How a Vegan Ends Up With Leather in Her Portfolio

Scour her holdings and you’ll probably find something that is personally objectionable. I wouldn’t want to own Intuit, given all of the reporting from Pro Publica about how it tried to keep people from filing their income tax returns for free. Equifax also makes an appearance, which hurt my heart. We people are animals, too, after all, and Equifax treated us shabbily in the wake of its horror show of a security breach.

And what price perfection, or only modest imperfection, in pursuit of a portfolio that is as close to morally pristine as can be? New funds tend to be costly, and these two are no exception.

The Vegan ETF features a fee of 0.60 percent, which is a lot for an index fund. Let’s say you put $2,500 into an everyday index fund that requires only a 0.10 fee. And let’s also say you do that every year for 45 years and earn a 6 percent annual return. The fund with a 0.60 fee ends up with $471,456, while that lower-fee fund ends up with $547,100. That $75,644 difference is real money, and it could go a long way toward advancing any of your chosen causes.

Ms. Smith said the company had every intention of starting to reduce fees once it passed $50 million or so in assets. Right now, she said, there was about $15 million in the ETF.

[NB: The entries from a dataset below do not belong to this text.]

(** [items[i]] on a Python list: a negative index counts from the end, an
    index outside the list is an IndexError ([None]). *)
Definition py_index {A} (items : list A) (i : Z) : option A :=
  if 0 <=? i then items !! Z.to_nat i
  else if - Z.of_nat (length items) <=? i
       then items !! Z.to_nat (Z.of_nat (length items) + i)
       else None.

Definition items : list ascii := ["."; "."; "."; "x"]%char.

Section WithRandom.
(** The random source: [randint k] is what the call [randint(0, 3)]
    returns when [k] calls have been made before it.  The functions thread
    the number of calls made. *)
Context (randint : nat → Z).

(** The list comprehension of [make_maze_line], for the [n] iterations
    that remain. *)
Fixpoint maze_line_chars (n : nat) (calls : nat) : checked (list ascii) :=
  match n with
  | O => Ok []
  | S n' =>
      match py_index items (randint calls) with
      | None => Err IndexError
      | Some ch =>
          match maze_line_chars n' (S calls) with
          | Ok chars => Ok (ch :: chars)
          | Err e => Err e
          end
      end
  end.

(** [make_maze_line(size)]: the line, and the calls made once it is built.
    [range(size)] is empty for a negative [size]. *)
Definition make_maze_line (size : Z) (calls : nat) : checked (string * nat) :=
  match maze_line_chars (Z.to_nat size) calls with
  | Ok chars => Ok (string_of_list_ascii chars, (calls + Z.to_nat size)%nat)
  | Err e => Err e
  end.

(** The list comprehension of [make_maze], for the [n] lines that remain. *)
Fixpoint maze_lines (size : Z) (n : nat) (calls : nat) : checked (list string) :=
  match n with
  | O => Ok []
  | S n' =>
      match make_maze_line size calls with
      | Err e => Err e
      | Ok (line, calls') =>
          match maze_lines size n' calls' with
          | Ok lines => Ok (line :: lines)
          | Err e => Err e
          end
      end
  end.

Definition make_maze (size : Z) (calls : nat) : checked (list string) :=
  maze_lines size (Z.to_nat size) calls.

(** The module-level [maze = make_maze(60)] and [start, stop]; [main]
    computes [route_1] and [route_2] (and prints them). *)
Definition start : pos := (3, 2).
Definition stop : pos := (42, 54).

Definition main : checked (outcome MinTurns.result * outcome ShortestRoute.result) :=
  match make_maze 60 0 with
  | Err e => Err e
  | Ok maze =>
      Ok (MinTurns.search maze start stop, ShortestRoute.search maze start stop)
  end.
End WithRandom.

(** A random source for the examples: 0, 1, 2, 3, 0, 1, ... *)
Definition cycle (k : nat) : Z := Z.of_nat (k mod 4).
End Main.
(** * Properties *)

(** ** The loop machine *)

Section MachineFacts.
Context {C R : Type} (step : C → transition C R).

Lemma run_more n m c r :
  run step n c = Returns r → (n ≤ m)%nat → run step m c = Returns r.
Proof.
  revert m c. induction n as [|n IH]; intros m c Hr Hle; [discriminate|].
  destruct m as [|m]; [lia|]. simpl in *.
  destruct (step c); try done. apply IH; [done|lia].
Qed.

Karner Blue funds can cost even more, though the exact amount depends on how much you invest and whether you’re using a financial adviser. Ms. Benjamin said investors knew what they were signing up for, including the fact that the fund’s overarching organization also features an animal welfare advocacy and research organization, a political action committee and a foundation. And, she said, the fund managers are constantly pressing company executives for changes in their animal impact policies.

As with any socially conscious investment, questions about performance always linger somewhere in the background, even though research has shown that this sort of investing need not mean sacrificing returns that match the overall stock market.

Still, the focus on animal welfare is narrow enough that it could skew the holdings in a direction that is not ideal if you care about having an allocation of financial assets that matches a prominent, diverse stock index. This is particularly true with the Vegan ETF, where you sit out whole swaths of the economy.